When the pandemic first hit, the rescue paused adoptions and later transitioned to a contactless adoption process. The team continues to perform home visits virtually and alongside finding new adoptive families, the rescue is seeking homes for their feral cats.

The rescue runs a feral cat program that includes trap-neuter-release efforts to help manage feral cat populations as well as rehoming for cats from unsafe areas. 

“The best thing for a feral cat, really and truly, is for it to go back to where it was trapped. It’s not always possible for various reasons,” Hummel said. “It could be a dangerous location near a busy road, but a lot of times, it’s just that there isn’t somebody there that is willing to take on the responsibility of being a feral cat caretaker.”

From feral to farm. Photo courtesy of Muskoka Animal Rescue
From feral to farm. Photo courtesy of Muskoka Animal Rescue

In those cases, the rescue locates safe places like barns, heated workshops and similar spaces for the cats to live, be taken care of and contribute as pest control. Trapping slows down in the winter for the safety of the cats involved, so the rescue is working hard to trap and vet feral cats as the weather grows colder, and finding homes is an essential part of the process. They always place feral cats in pairs or threes and they have five cats already looking for a home.

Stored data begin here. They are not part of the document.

Definition bsn_header : cls := mk_cls "message.bsn_header"
  ["version" ↦ 5; "type" ↦ 4; "experimenter" ↦ 6035143]
  [("xid", VNone); ("subtype", VInt 0)]
  [p_int 1 "version"; p_int 1 "type"; p_placeholder; p_int 4 "xid"; p_int 4 "experimenter";
   p_int 4 "subtype"]
  (t_len 2) (Some (4, 12))
  [60 ⇒ "message.bsn_arp_idle"; 22 ⇒ "message.bsn_bw_clear_data_reply";
   21 ⇒ "message.bsn_bw_clear_data_request"; 20 ⇒ "message.bsn_bw_enable_get_reply";
   19 ⇒ "message.bsn_bw_enable_get_request"; 23 ⇒ "message.bsn_bw_enable_set_reply";
   18 ⇒ "message.bsn_bw_enable_set_request"; 57 ⇒ "message.bsn_controller_connections_reply";
   56 ⇒ "message.bsn_controller_connections_request"; 40 ⇒ "message.bsn_flow_idle";
   39 ⇒ "message.bsn_flow_idle_enable_get_reply"; 38 ⇒ "message.bsn_flow_idle_enable_get_request";
   37 ⇒ "message.bsn_flow_idle_enable_set_reply"; 36 ⇒ "message.bsn_flow_idle_enable_set_request";
   68 ⇒ "message.bsn_generic_async"; 71 ⇒ "message.bsn_generic_command";
   49 ⇒ "message.bsn_gentable_clear_reply"; 48 ⇒ "message.bsn_gentable_clear_request";
   46 ⇒ "message.bsn_gentable_entry_add"; 47 ⇒ "message.bsn_gentable_entry_delete";
   50 ⇒ "message.bsn_gentable_set_buckets_size"; 10 ⇒ "message.bsn_get_interfaces_reply";
   9 ⇒ "message.bsn_get_interfaces_request"; 5 ⇒ "message.bsn_get_mirroring_reply";
   4 ⇒ "message.bsn_get_mirroring_request"; 52 ⇒ "message.bsn_get_switch_pipeline_reply";
   51 ⇒ "message.bsn_get_switch_pipeline_request"; 43 ⇒ "message.bsn_lacp_convergence_notif";
   63 ⇒ "message.bsn_log"; 66 ⇒ "message.bsn_lua_command_reply"; 65 ⇒ "message.bsn_lua_command_request";
   67 ⇒ "message.bsn_lua_notification"; 64 ⇒ "message.bsn_lua_upload"; 34 ⇒ "message.bsn_pdu_rx_reply";
   33 ⇒ "message.bsn_pdu_rx_request"; 35 ⇒ "message.bsn_pdu_rx_timeout"; 32 ⇒ "message.bsn_pdu_tx_reply";
   31 ⇒ "message.bsn_pdu_tx_request"; 59 ⇒ "message.bsn_set_aux_cxns_reply";
   58 ⇒ "message.bsn_set_aux_cxns_request"; 42 ⇒ "message.bsn_set_lacp_reply";
   41 ⇒ "message.bsn_set_lacp_request"; 3 ⇒ "message.bsn_set_mirroring";
   25 ⇒ "message.bsn_set_pktin_suppression_reply"; 11 ⇒ "message.bsn_set_pktin_suppression_request";
   54 ⇒ "message.bsn_set_switch_pipeline_reply"; 53 ⇒ "message.bsn_set_switch_pipeline_request";
   61 ⇒ "message.bsn_table_set_buckets_size"; 69 ⇒ "message.bsn_takeover"; 45 ⇒ "message.bsn_time_reply";
   44 ⇒ "message.bsn_time_request"; 16 ⇒ "message.bsn_virtual_port_create_reply";
   15 ⇒ "message.bsn_virtual_port_create_request"; 26 ⇒ "message.bsn_virtual_port_remove_reply";
   17 ⇒ "message.bsn_virtual_port_remove_request"; 70 ⇒ "message.bsn_vlan_counter_clear"]
  [u_check 1 5; u_check 1 4; u_slice 4; u_int 4 "xid"; u_check 4 6035143; u_int 4 "subtype"]
  false
  ["xid"; "subtype"]
  [q_hex_or_none "xid"].

Definition bsn_arp_idle : cls := mk_cls "message.bsn_arp_idle"
  ["version" ↦ 5; "type" ↦ 4; "experimenter" ↦ 6035143; "subtype" ↦ 60]
  [("xid", VNone); ("vlan_vid", VInt 0); ("ipv4_addr", VInt 0)]
  [p_int 1 "version"; p_int 1 "type"; p_placeholder; p_int 4 "xid"; p_int 4 "experimenter";
   p_int 4 "subtype"; p_int 2 "vlan_vid"; p_zeros 2; p_int 4 "ipv4_addr"]
  (t_len 2) None []
  [u_check 1 5; u_check 1 4; u_slice 4; u_int 4 "xid"; u_check 4 6035143; u_check 4 60;
   u_int 2 "vlan_vid"; u_skip 2; u_int 4 "ipv4_addr"]
  false
  ["xid"; "vlan_vid"; "ipv4_addr"]
  [q_hex_or_none "xid"; q_hex "vlan_vid"; q_ipv4 "ipv4_addr"].

Definition experimenter_error_msg : cls := mk_cls "message.experimenter_error_msg"
  ["version" ↦ 5; "type" ↦ 1; "err_type" ↦ 65535]
  [("xid", VNone); ("subtype", VInt 0); ("experimenter", VInt 0); ("data", VStr [])]
  [p_int 1 "version"; p_int 1 "type"; p_placeholder; p_int 4 "xid"; p_int 2 "err_type"; p_int 2 "subtype";
   p_int 4 "experimenter"; p_raw "data"]
  (t_len 2) (Some (4, 12))
  [6035143 ⇒ "message.bsn_base_error"]
  [u_check 1 5; u_check 1 1; u_slice 4; u_int 4 "xid"; u_check 2 65535; u_int 2 "subtype";
   u_int 4 "experimenter"; u_rest "data"]
  false
  ["xid"; "subtype"; "experimenter"; "data"]
  [q_hex_or_none "xid"; q_hex "subtype"; q_pp "data"].

Definition bsn_base_error : cls := mk_cls "message.bsn_base_error"
  ["version" ↦ 5; "type" ↦ 1; "err_type" ↦ 65535; "experimenter" ↦ 6035143]
  [("xid", VNone); ("subtype", VInt 0); ("err_msg", VStr []); ("data", VStr [])]
  [p_int 1 "version"; p_int 1 "type"; p_placeholder; p_int 4 "xid"; p_int 2 "err_type"; p_int 2 "subtype";
   p_int 4 "experimenter"; p_str 256 "err_msg"; p_raw "data"]
  (t_len 2) (Some (2, 10))
  [1 ⇒ "message.bsn_error"]
  [u_check 1 5; u_check 1 1; u_slice 4; u_int 4 "xid"; u_check 2 65535; u_int 2 "subtype";
   u_check 4 6035143; u_str 256 true "err_msg"; u_rest "data"]
  false
  ["xid"; "subtype"; "err_msg"; "data"]
  [q_hex_or_none "xid"; q_pp "err_msg"; q_pp "data"].

Definition bsn_bw_clear_data_reply : cls := mk_cls "message.bsn_bw_clear_data_reply"
  ["version" ↦ 5; "type" ↦ 4; "experimenter" ↦ 6035143; "subtype" ↦ 22]
  [("xid", VNone); ("status", VInt 0)]
  [p_int 1 "version"; p_int 1 "type"; p_placeholder; p_int 4 "xid"; p_int 4 "experimenter";
   p_int 4 "subtype"; p_int 4 "status"]
  (t_len 2) None []
  [u_check 1 5; u_check 1 4; u_slice 4; u_int 4 "xid"; u_check 4 6035143; u_check 4 22; u_int 4 "status"]
  false
  ["xid"; "status"]
  [q_hex_or_none "xid"; q_hex "status"].

Definition bsn_bw_clear_data_request : cls := mk_cls "message.bsn_bw_clear_data_request"
  ["version" ↦ 5; "type" ↦ 4; "experimenter" ↦ 6035143; "subtype" ↦ 21]
  [("xid", VNone)]
  [p_int 1 "version"; p_int 1 "type"; p_placeholder; p_int 4 "xid"; p_int 4 "experimenter";
   p_int 4 "subtype"]
  (t_len 2) None []
  [u_check 1 5; u_check 1 4; u_slice 4; u_int 4 "xid"; u_check 4 6035143; u_check 4 21]
  false
  ["xid"]
  [q_hex_or_none "xid"].

Definition bsn_bw_enable_get_reply : cls := mk_cls "message.bsn_bw_enable_get_reply"
  ["version" ↦ 5; "type" ↦ 4; "experimenter" ↦ 6035143; "subtype" ↦ 20]
  [("xid", VNone); ("enabled", VInt 0)]
  [p_int 1 "version"; p_int 1 "type"; p_placeholder; p_int 4 "xid"; p_int 4 "experimenter";
   p_int 4 "subtype"; p_int 4 "enabled"]
  (t_len 2) None []
  [u_check 1 5; u_check 1 4; u_slice 4; u_int 4 "xid"; u_check 4 6035143; u_check 4 20; u_int 4 "enabled"]
  false
  ["xid"; "enabled"]
  [q_hex_or_none "xid"; q_hex "enabled"].

Definition bsn_bw_enable_get_request : cls := mk_cls "message.bsn_bw_enable_get_request"
  ["version" ↦ 5; "type" ↦ 4; "experimenter" ↦ 6035143; "subtype" ↦ 19]
  [("xid", VNone)]
  [p_int 1 "version"; p_int 1 "type"; p_placeholder; p_int 4 "xid"; p_int 4 "experimenter";
   p_int 4 "subtype"]
  (t_len 2) None []
  [u_check 1 5; u_check 1 4; u_slice 4; u_int 4 "xid"; u_check 4 6035143; u_check 4 19]
  false
  ["xid"]
  [q_hex_or_none "xid"].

Along with a warm space and a caretaker to provide food, the ideal feral cat placements offer a space to keep the cats contained while they get used to the scents, sounds and food supply of their new home. Simply letting cats go in a new environment can cause them to leave in an attempt to find their original territory, Hummel said, so it’s important that they have some time to get more comfortable in their new surroundings.

“Especially with barns, if they’re open to the air, there’s always a chance that a feral cat will not stick around, so we really do try to set them up for success,” she said.

In addition to feral cat homes, the team at the rescue is looking to find more foster families for their animals. As a completely foster-based operation, the rescue has no shelter, so they’re only able to take in animals if they have available fosters.

“We have a real need for people that are able to take adult [cats],” Hummel said. “Everybody wants to foster kittens, kittens are fun, but when we have adult cats where people are sort of in a desperate situation or there’s a problem, something’s not working out at home or they’re moving etc., we have very limited adult cat foster homes.”

The rescue could always use more volunteers as well, especially to help with screening potential homes and transporting animals for vet care. For those who want to help the rescue but can’t volunteer or foster, financial donations and gift cards for animal supplies are vital to the rescue’s operations. 

The rescue has taken in over a hundred pets a year for as long as Hummel’s been involved in administration. They’re on track to help more animals this year than ever before with about 130 adoptions so far and around 60 feral cats already fixed, so from fosters and feral cat homes to adoptions and donations, any support for Muskoka Animal Rescue helps cats, dogs and other critters across the region.